16. The packet switch as recited in claim 12 further including a register selector for assigning the M of the B registers during each of the frame times to generate M assigned registers.

17. The packet switch as recited in claim 16 further including M header hoppers, coupled to the input means, for storing header information from each of the M input packets in each of the frame times and M addresses of the M assigned registers for the M input packets in each of the frame times.

18. The packet switch as recited in claim 17 further including N queues for storing the addresses of the assigned registers in each of the frame times as transmitted to the N queues from the M header hoppers based upon destination information in the header information of the packets.

19. The packet switch as recited in claim 18 wherein the header hoppers, the register selector, and the queues are coupled via a multi-user bus.

20. The packet switch as recited in claim 12 wherein each of the B registers is a circular shift register.

21. A method for switching M input packets arriving in each frame of a sequence of frame times to N output ports using an M×N packet switch, the method comprising: switching the M input packets to M of the B outputs to produce M switched packets during each frame of said sequence of frame times, B>M, storing the M switched packets into M of B registers during each frame of said sequence of frame times to produce M stored packets simultaneously, and transferring up to N packets from up to N of the B registers in each frame of said sequence of frame times to the output ports simultaneously based upon destination information.

22. The method as recited in claim 21 wherein the transferring includes transferring N 1 packets from the B registers in each of the frame times to N2 output ports indicated by identifiers of queues, N 1 ≦N 2 ≦N.

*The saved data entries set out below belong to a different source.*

(** [src/internal/ffi/ffi.go:203-273 symbols] The symbol each field is bound
    to. *)
Definition symbols : list (string * api_fn) := ([
   ("iroh_abi_version", f_abiVersion); ("iroh_version", f_irohVersion);
   ("iroh_init", f_initRuntime); ("iroh_set_log_level", f_setLogLevel);
   ("iroh_free_bytes", f_freeBytes);
   ("iroh_debug_handle_count", f_handleCount);
   ("iroh_completion_wait", f_completionWait);
   ("iroh_completion_wake", f_completionWake); ("iroh_op_cancel", f_opCancel);
   ("iroh_op_free", f_opFree); ("iroh_op_result_handle", f_opResultHandle);
   ("iroh_op_result_handle2", f_opResultHandle2);
   ("iroh_op_result_u64", f_opResultU64);
   ("iroh_op_result_bytes", f_opResultBytes);
   ("iroh_op_result_err", f_opResultErr); ("iroh_error_take", f_errorTake);
   ("iroh_secret_key_generate", f_secretKeyGenerate);
   ("iroh_secret_key_public", f_secretKeyPublic);
   ("iroh_secret_key_sign", f_secretKeySign);
   ("iroh_endpoint_id_verify", f_endpointIDVerify);
   ("iroh_endpoint_id_format", f_endpointIDFormat);
   ("iroh_endpoint_id_parse", f_endpointIDParse);
   ("iroh_addr_normalize", f_addrNormalize);
   ("iroh_ticket_encode", f_ticketEncode);
   ("iroh_ticket_decode", f_ticketDecode); ("iroh_options_new", f_optionsNew);
   ("iroh_options_free", f_optionsFree);
   ("iroh_options_set_secret_key", f_optionsSetSecretKey);
   ("iroh_options_add_alpn", f_optionsAddALPN);
   ("iroh_options_set_relay_mode", f_optionsSetRelayMode);
   ("iroh_options_add_relay_url", f_optionsAddRelayURL);
   ("iroh_options_add_bind_addr", f_optionsAddBindAddr);
   ("iroh_endpoint_bind", f_endpointBind); ("iroh_endpoint_id", f_endpointID);
   ("iroh_endpoint_addr", f_endpointAddr);
   ("iroh_endpoint_bound_sockets", f_endpointSockets);
   ("iroh_endpoint_online", f_endpointOnline);
   ("iroh_endpoint_home_relay", f_endpointHomeRelay);
   ("iroh_endpoint_remote_info", f_endpointRemoteInfo);
   ("iroh_endpoint_connect", f_endpointConnect);
   ("iroh_endpoint_accept", f_endpointAccept);
   ("iroh_endpoint_close", f_endpointClose);
   ("iroh_endpoint_free", f_endpointFree);
   ("iroh_conn_open_bi", f_connOpenBi);
   ("iroh_conn_accept_bi", f_connAcceptBi);
   ("iroh_conn_open_uni", f_connOpenUni);
   ("iroh_conn_accept_uni", f_connAcceptUni);
   ("iroh_conn_send_datagram", f_connSendDatagram);
   ("iroh_conn_read_datagram", f_connReadDatagram);
   ("iroh_conn_max_datagram_size", f_connMaxDatagramSize);
   ("iroh_conn_remote_id", f_connRemoteID); ("iroh_conn_alpn", f_connALPN);
   ("iroh_conn_stats", f_connStats); ("iroh_conn_paths", f_connPaths);
   ("iroh_conn_close", f_connClose); ("iroh_conn_closed", f_connClosed);
   ("iroh_conn_free", f_connFree); ("iroh_send_write", f_sendWrite);
   ("iroh_send_finish", f_sendFinish); ("iroh_send_reset", f_sendReset);
   ("iroh_send_set_priority", f_sendSetPriority);
   ("iroh_send_stopped", f_sendStopped); ("iroh_send_free", f_sendFree);
   ("iroh_recv_read", f_recvRead); ("iroh_recv_stop", f_recvStop);
   ("iroh_recv_free", f_recvFree) ])%string.
(** One entry point after the other, each by the lemma of its shape. *)
Ltac entry_shape :=
  first
    [ apply just_error_spec; [done|]
    | apply drop_value_spec; [done|]
    | eapply free_spec; done
    | apply gives_handle_spec; [done|done|done|simpl; set_solver]
    | apply gives_handles_spec; done ];
  first
    [ apply loaded_quiet | idtac ];
  first
    [ apply unit_op_quiet; done
    | apply bytes_op_quiet; done
    | apply u64_op_quiet; [done|done|by left]
    | apply u64_op_quiet; [done|done|right; by eexists _, _]
    | apply unit_sync_quiet; done
    | apply out_sync_quiet; done
    | apply fill_quiet; done
    | apply text_sync_quiet; done
    | apply wp_bind, wp_trigger; [done|]; intros ? ? Hx; destruct_and?; subst; simpl; try done;
        case_match; done ].

(** ** Properties *)

(** C3. No entry point of the FFI layer leaks or double-frees, whatever the
    library answers: on every path (success, library error, cancellation,
    operation that could not be started) the operations, buffers, error handles
    and registrations of the goroutine are what they were before the call, each
    operation it started was collected with the collector of its kind, only
    after its completion, and freed once, and the objects it holds changed by
    exactly what it consumed and what it returned, nothing on error. *)
Theorem entry_points_settle s ctx e :
  entry_pre s e ->
  wp s (entry_run ctx e) (fun '(err, hs) s' => settled s e err hs s').
Proof.
  intros Hpre.
  destruct e; simpl in Hpre; destruct_and?; cbn [entry_run]; try solve [entry_shape].
  - (* SetLogLevel *)
    apply just_error_spec; [done|]. apply loaded_quiet, wp_bind, wp_trigger; [done|].
    intros rc s' ->. simpl. by case_match.
  - apply drop_value_spec; [done|]. apply IrohVersion_quiet.
  - (* HandleCount *)
    apply drop_value_spec; [done|]. apply loaded_quiet, wp_bind, wp_trigger; [done|].
    by intros n s' [_ ->].
  - by apply Shutdown_settles.
  - (* SecretKeyGenerate *)
    apply drop_value_spec; [done|]. apply loaded_quiet, wp_bind, wp_trigger; [done|].
    by intros key s' [_ ->].
  - by apply OptionsNew_settles.
  - apply drop_value_spec; [done|]. eapply wp_mono; [by apply ConnMaxDatagramSize_spec|].
    by intros [n err] s' [-> _].
  - apply drop_value_spec; [done|]. eapply wp_mono; [by apply ConnStats_spec|].
    by intros [l err] s' [-> _].
  - eapply wp_call; [by apply RecvRead_quiet|].
    intros [[[n eof] err] dst'] s' Hq. simpl. eauto with go.
Qed.
(* ===== verification/PumpSystem.v ===== *)
(** The pump, the goroutines that wait and the library, interleaved.

    [Pump.deliver] and [Pump.register] are atomic on the tables; between them
    run the completion queue of [rust/irohgo-ffi/src/ops.rs], the pump goroutine
    (blocked in [iroh_completion_wait], in its critical section, or sending on
    a channel) and one goroutine per operation inside [await].  A [thread]'s
    phases are the points of [Pump.await] where it can be preempted:
    [phase_prog] gives the rest of the program at each, and
    [threads_run_await] shows that the steps of the relation are its steps.

    The argument is a token: the completion of an operation is in exactly one
    place, from the queue to the result of [await]. *)
From S2P Require Import Prelude GoErrors Prog Abi Contract Pump.
Local Open Scope Z_scope.

(** ** State *)

(** An operation in the library: its task is running, with or without an abort
    requested, or its single completion was posted. *)
Inductive libst : Set := LRun (cancelled : bool) | LDone (status : Z).

(** [src/internal/ffi/pump.go:35-61 startPump] Where the pump goroutine is. *)
Inductive pumpst : Set :=
| PumpWait                            (* inside iroh_completion_wait *)
| PumpGot (op status : Z)             (* case 1, before the lock *)
| PumpSend (op ch status : Z)         (* after the unlock, with a waiter found *)
| PumpStopped.                        (* default: the library is shutting down *)

(** Where a goroutine is inside [await ctx op]. *)
Inductive phase : Set :=
| Starting                            (* the operation was started *)
| Parked (ch : Z)                     (* in the select *)
| Cancelling (ch : Z)                 (* ctx.Done() was chosen *)
| Draining (ch : Z)                   (* after opCancel, at <-ch *)
| Freeing (status : Z)                (* a status other than OK was drained *)
| Reporting (status : Z)              (* at ctx.Err() *)
| Returned (status : Z) (cancelled : bool).

Record sys := mkSys {
  lib : gmap Z libst;
  queue : list (Z * Z);
  stopping : bool;
  pumpth : pumpst;
  tables : pump_state;
  chans : gmap Z (list Z);            (* buffered contents; capacity 1 *)
  threads : gmap Z phase              (* by operation *)
}.

Definition sys_init : sys := mkSys ∅ [] false PumpWait pump_init ∅ ∅.

Definition set_lib x s := mkSys x (queue s) (stopping s) (pumpth s) (tables s) (chans s) (threads s).
Definition set_queue x s := mkSys (lib s) x (stopping s) (pumpth s) (tables s) (chans s) (threads s).
Definition set_stopping x s := mkSys (lib s) (queue s) x (pumpth s) (tables s) (chans s) (threads s).
Definition set_pumpth x s := mkSys (lib s) (queue s) (stopping s) x (tables s) (chans s) (threads s).
Definition set_tables x s := mkSys (lib s) (queue s) (stopping s) (pumpth s) x (chans s) (threads s).
Definition set_chans x s := mkSys (lib s) (queue s) (stopping s) (pumpth s) (tables s) x (threads s).
Definition set_threads x s := mkSys (lib s) (queue s) (stopping s) (pumpth s) (tables s) (chans s) x.
Definition to_phase op ph s := set_threads (<[op := ph]> (threads s)) s.

(** ** Steps *)

(** [src/rust/irohgo-ffi/src/ops.rs:165-173 Op::post] *)
Definition post_completion (op status : Z) (s : sys) : sys :=
  set_queue (queue s ++ [(op, status)]) (set_lib (<[op := LDone status]> (lib s)) s).

(** [src/rust/irohgo-ffi/src/ops.rs:182-187 Op::cancel] *)
Definition request_cancel (op : Z) (s : sys) : sys :=
  match lib s !! op with
  | Some (LRun _) => set_lib (<[op := LRun true]> (lib s)) s
  | _ => s
  end.

(** The buffer of a channel after a send. *)
Definition chan_push (ch status : Z) (s : sys) : sys :=
  set_chans (<[ch := default [] (chans s !! ch) ++ [status]]> (chans s)) s.

(** The library and the callers: what the Go layer does not decide. *)
Inductive env_step : sys -> sys -> Prop :=
| EStart s op :                       (* an operation is started and awaited *)
    op <> 0 -> lib s !! op = None -> threads s !! op = None ->
    env_step s (to_phase op Starting (set_lib (<[op := LRun false]> (lib s)) s))
| EComplete s op c status :
    lib s !! op = Some (LRun c) ->
    (status = StatusOK \/ status = StatusErr \/ status = StatusCancelled) ->
    env_step s (post_completion op status s)
| ECtxDone s op ch :                  (* the select finds ctx.Done() ready *)
    threads s !! op = Some (Parked ch) -> env_step s (to_phase op (Cancelling ch) s)
| EShutdown s : stopping s = false -> env_step s (set_stopping true s).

23. A method for switching M input packets arriving in each frame of a sequence of frame times to N output ports using an M×N packet switch, the method comprising: prior to the arrival of the M input packets in each frame of said sequence of frame times, selecting M available registers in a packet buffer having B registers, B>M, to store the M input packets simultaneously arriving in the next frame of said sequence of frame times, setting up connections in an input module to switch the M input packets to the M available registers, transmitting the register addresses of the M available registers to header hoppers, delivering and storing the M input packets to the M available registers simultaneously using the connections of the input module, sending headers from the M input packets to the header hoppers, transmitting the register addresses from the headers of the M input packets to N queues corresponding to destination addresses in the headers of the M input packets simultaneously, updating the queues based on the header information provided by the header hoppers, sending control information to a register selector to inform the register selector of the destination addresses of the M input packets in each frame of said sequence of frame times, selecting up to N stored packets from the packet buffer for each of the destination addresses based on contents of the queues, transmitting the up to N selected stored packets to the outputs simultaneously, updating the register selector to account for any remaining destination addresses for each stored packet, and transmitting any remaining stored packets to the N outputs in subsequent one or more subsequent frames to clear the remaining stored packets.

24. A method for switching M input packets arriving in each frame of a sequence of frame times to N output ports using an M×N packet switch, the method comprising the steps of: switching the M input packets to M of the B outputs to produce M switched packets simultaneously during each frame of said sequence of frame times B>M, storing the M switched packets into M of B registers during each frame of said sequence of frame times to produce M stored packets simultaneously, and transferring up to N packets from up to N of the B registers in each frame of said sequence of frame times to the output ports simultaneously based upon destination information.